Хэйми откусил несколько символических кусочков от своей порции, затем предложил мне. Я отказался.
— Ты можешь съесть больше.
— И для чего? — спросил он. — Зачем есть, страдать от схваток в животе, а потом всё равно умереть?
Я обратился к приобретённой мудрости моего отца: «День за днём». Как будто в Малин существовали дни, но ради меня Хэйми съел ещё несколько кусочков. Как-никак я был наречённым принцем, сказочным НП. Хотя единственная магия во мне была связана с таинственным изменением волос и цвета глаз, и я не мог её контролировать и пользоваться ею.
Йо спросил Кла о том, как тот чуть не утонул. Кла не ответил. Фремми и Стукс хотели знать, откуда тот родом и куда держал путь — было ли это какое-то безопасное прибежище? Кла не ответил. Галли хотел знать, как долго тот исхитрялся прятаться? Кла не ответил. Он съел своё мясо и вытер жирные пальцы о полосатую рубашку.
— Не очень-то ты любишь разговаривать без присутствия Верховного Лорда, да? — спросил Дабл. Он стоял перед решёткой камеры, которую делил с Берндом, чуть дальше от моей. В руках он держал последний кусок своего стейка — который, как я знал, прибережёт на потом, если проснётся ночью. Тюремная рутина печальна, но проста.
Кла ответил из своего угла, не вставая и не поднимая глаз.
— Зачем мне говорить с тем, кто скоро умрёт? Я понимаю, что будет какое-то состязание. Очень хорошо. Я выиграю.

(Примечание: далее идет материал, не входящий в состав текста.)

(** C6, amended: mounting the Grid view in the browser reads the slot and
    deletes it right after the read, so that the next Grid mount finds it
    absent and starts Loading; mounting the home or the not-found view
    leaves the globals as they are; in all cases no other global changes. *)
Theorem Grid_mount_consumes_slot (rt : router) (w : gmap string value) :
  ∃ m w',
    mount true rt w = Ok (m, w')
    ∧ match m with
      | MGrid _ st =>
          repos st = default VUndefined (w !! INITIAL_DATA)
          ∧ w' = delete INITIAL_DATA w
          ∧ w' !! INITIAL_DATA = None
          ∧ ∀ props,
              Grid_constructor true props w'
              = Ok ({| repos := VUndefined; loading := true |}, w')
      | _ => w' = w
      end
    ∧ ∀ k, k ≠ INITIAL_DATA → w' !! k = w !! k.
Proof.
  unfold mount.
  destruct (Switch (pathname rt) routes) as [[r ps] |]; [| eauto].
  destruct (component_of r); [eauto |].
  simpl. eexists _, _. split; [reflexivity |]. simpl.
  repeat split.
  - apply lookup_delete_eq.
  - intros props. unfold Grid_constructor.
    now rewrite lookup_delete_eq, delete_delete_eq.
  - intros k Hk. now apply lookup_delete_ne.
Qed.

(** ** Server and client markup *)

(** What the server renders depends neither on the request nor on the
    data. *)
Lemma server_render_constant NoMatch url data url' data' :
  server_render NoMatch url data = server_render NoMatch url' data'.
Proof. reflexivity. Qed.

Lemma markup_pieces_pair root tag props a b :
  markup_pieces root (Elem tag props [a; b]) =
  attempt pa <- markup_pieces false a in
  attempt pb <- markup_pieces false b in
  Ok [PMarkup ("<" +:+ tag +:+ attributes props
               +:+ (if root then reactroot else EmptyString) +:+ ">"
               +:+ join_pieces false (pa ++ pb)
               +:+ "</" +:+ tag +:+ ">")].
Proof.
  simpl. destruct (markup_pieces false a); simpl; [| reflexivity].
  destruct (markup_pieces false b); simpl; [| reflexivity].
  now rewrite app_nil_r.
Qed.

(** C1, at the failing input: for the path /popular/javascript and a list
    with one repository, the markup of the server render differs from the
    markup of the first client render of the same data, whatever the
    not-found view is. *)
Theorem server_markup_differs_from_client (NoMatch : node) :
  server_render NoMatch "/popular/javascript" (VArr [react_json])
  ≠ client_markup NoMatch "/popular/javascript"
      {[ INITIAL_DATA := VArr [react_json] ]}.
Proof.
  intros H. apply (f_equal (char_at 94)) in H.
  unfold server_render in H.
  change (App_render NoMatch false _ _ ∅)
    with (@Ok (node * mounted * gmap string value)
            (Elem "div" [] [Navbar "req.url"; NoMatch], MNoMatch, ∅)) in H.
  cbn [rbind fst] in H. unfold renderToString in H.
  rewrite markup_pieces_pair in H.
  destruct (markup_pieces false (Navbar "req.url")) as [nav | e] eqn:En;
    vm_compute in En; [| discriminate].
  injection En as <-.
  destruct (markup_pieces false NoMatch) as [ps | e];
    vm_compute in H; discriminate.
Qed.

(** * Further properties *)

(** ** Strings and the request URL *)

Lemma chars_app a b : chars (a +:+ b) = chars a ++ chars b.
Proof. induction a as [|x a IH]; simpl; [reflexivity | now f_equal]. Qed.

Lemma length_append (a b : string) :
  String.length (a +:+ b) = (String.length a + String.length b)%nat.
Proof. induction a as [|x a IH]; simpl; [reflexivity | now f_equal]. Qed.

Lemma append_cancel_r (a b t : string) : a +:+ t = b +:+ t → a = b.
Proof.
  revert b. induction a as [|x a IH]; intros [|y b] H; simpl in H.
  - reflexivity.
  - apply (f_equal String.length) in H. simpl in H. rewrite length_append in H. lia.
  - apply (f_equal String.length) in H. simpl in H. rewrite length_append in H. lia.
  - injection H as -> H. f_equal. now apply IH.
Qed.

Lemma escape_with_kept keep s :
  forallb keep (chars s) = true → escape_with keep s = s.
Proof.
  induction s as [|c s IH]; simpl; [reflexivity |].
  intros [Hc Hs]%andb_prop. rewrite Hc, (IH Hs). reflexivity.
Qed.

Lemma percent_chars c : forallb uri_char (chars (percent c)) = true.
Proof. destruct c as [[] [] [] [] [] [] [] []]; reflexivity. Qed.

Lemma unpercent_percent c :
  unpercent (hex_digit (nat_of_ascii c / 16)) (hex_digit (nat_of_ascii c mod 16)) = c.
Proof. destruct c as [[] [] [] [] [] [] [] []]; reflexivity. Qed.

Lemma percent_app c s :
  percent c +:+ s
  = String "%" (String (hex_digit (nat_of_ascii c / 16))
                  (String (hex_digit (nat_of_ascii c mod 16)) s)).
Proof. reflexivity. Qed.

Lemma single_app c (s : string) : String c EmptyString +:+ s = String c s.
Proof. reflexivity. Qed.

Lemma escape_with_inj keep a b :
  keep "%"%char = false → escape_with keep a = escape_with keep b → a = b.
Proof.
  intros Hp. revert b.
  induction a as [|x a IH]; intros [|y b] H; cbn [escape_with] in H.
  - reflexivity.
  - destruct (keep y); rewrite ?percent_app, ?single_app in H; discriminate.
  - destruct (keep x); rewrite ?percent_app, ?single_app in H; discriminate.
  - destruct (keep x) eqn:Kx, (keep y) eqn:Ky;
      rewrite ?percent_app, ?single_app in H.
    + injection H as -> H. f_equal. now apply IH.
    + injection H as -> _. congruence.
    + injection H as <- _. congruence.
    + injection H as H1 H2 H. f_equal; [| now apply IH].
      change (hex_digit (nat_of_ascii x / 16) = hex_digit (nat_of_ascii y / 16)) in H1.
      change (hex_digit (nat_of_ascii x mod 16) = hex_digit (nat_of_ascii y mod 16)) in H2.
      rewrite <- (unpercent_percent x), <- (unpercent_percent y). congruence.
Qed.

(** X1: [encodeURI] keeps the reserved characters, so a filter made of
    letters, digits, marks and reserved characters (an ampersand, a plus, a
    hash) is placed in the query as it is. *)
Theorem reserved_characters_not_escaped (language : string) :
  forallb uri_kept (chars language) = true →
  encodedURI (Some language)
  = "https://api.github.com/search/repositories?q=stars:%3E1+language:"
    +:+ language +:+ "&sort=stars&order=desc&type=Repositories".
Proof.
  intros H. rewrite encodedURI_template. unfold encodeURI.
  now rewrite (escape_with_kept _ _ H).
Qed.

Lemma reserved_characters_not_escaped_witness :
  forallb uri_kept (chars "c++&sort=forks#") = true
  ∧ encodedURI (Some "c++&sort=forks#")
    = "https://api.github.com/search/repositories?q=stars:%3E1+language:c++&sort=forks#&sort=stars&order=desc&type=Repositories".
Proof.
  split; [reflexivity |].
  exact (reserved_characters_not_escaped "c++&sort=forks#" eq_refl).
Defined.

(** X2: whatever the filter is, the request URL is made of URI characters
    only: those [encodeURI] keeps and the percent sign. *)
Theorem encodedURI_characters (language : option string) :
  forallb uri_char (chars (encodedURI language)) = true.
Proof.
  unfold encodedURI, encodeURI.
  induction (endpoint (default "all" language)) as [|c s IH]; [reflexivity |].
  simpl. rewrite chars_app, forallb_app, IH, andb_true_r.
  destruct (uri_kept c) eqn:K; [| apply percent_chars].
  simpl. unfold uri_char. now rewrite K.
Qed.

(** X3: the request URL determines the filter: two different filters (an
    absent one counting as 'all') never give the same URL. *)
Theorem encodedURI_injective (l1 l2 : option string) :
  default "all" l1 ≠ default "all" l2 → encodedURI l1 ≠ encodedURI l2.
Proof.
  intros Hne H. apply Hne. unfold encodedURI, encodeURI in H.
  apply escape_with_inj in H; [| reflexivity].
  unfold endpoint in H. apply String.app_inj in H.
  now apply append_cancel_r in H.
Qed.

Lemma encodedURI_injective_witness :
  default "all" (Some "c") ≠ default "all" (Some "c++")
  ∧ encodedURI (Some "c") ≠ encodedURI (Some "c++").
Proof.
  assert (H : default "all" (Some "c") ≠ default "all" (Some "c++"))
    by discriminate.
  split; [exact H | exact (encodedURI_injective (Some "c") (Some "c++") H)].
Defined.

(** ** Splitting a path *)

Lemma split_cons sep a b :
  string_mem sep a = false →
  split sep (a +:+ String sep b) = a :: split sep b.
Proof.
  unfold string_mem. induction a as [|c a IH]; simpl.
  - intros _. now rewrite Ascii.eqb_refl.
  - intros [Hc Ha]%orb_false_elim. rewrite Ascii.eqb_sym in Hc.
    now rewrite Hc, (IH Ha).
Qed.

Lemma split_head sep c s :
  Ascii.eqb c sep = false → ∃ x l, split sep (String c s) = String c x :: l.
Proof.
  intros H. simpl. rewrite H.
  destruct (split sep s) as [|x l]; eauto.
Qed.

Если дают награду, я её заберу и отправлюсь восвояси.
Мы приняли это в ошеломлённом молчании.
Наконец Фремми сказал: «Он не понимает».
— Получил неверные сведения, — сказал Стукс. — Или, может быть, у него в ушах вода и он плохо слышит.
Йота зачерпнул из своего ведра, напился, вскочил на решётку своей камеры, которая до сегодняшнего дня была одиночной, напрягая мышцы и тряся прутья, как обычно, затем отпустил их и повернулся лицом к здоровенному увальню, скрючившемуся в углу.
— Давай я тебе кое-что объясню, Кла, — сказал он. —
Кое-что из этого я знал, но даже по прошествии долгих дней и недель, не всё. Я внимательно слушал. Как и остальные, потому что здесь, в темнице, не часто обсуждали «Честный». Это было табу, как, я полагаю, в прежние времена электрический стул, а сейчас — смертельная инъекция.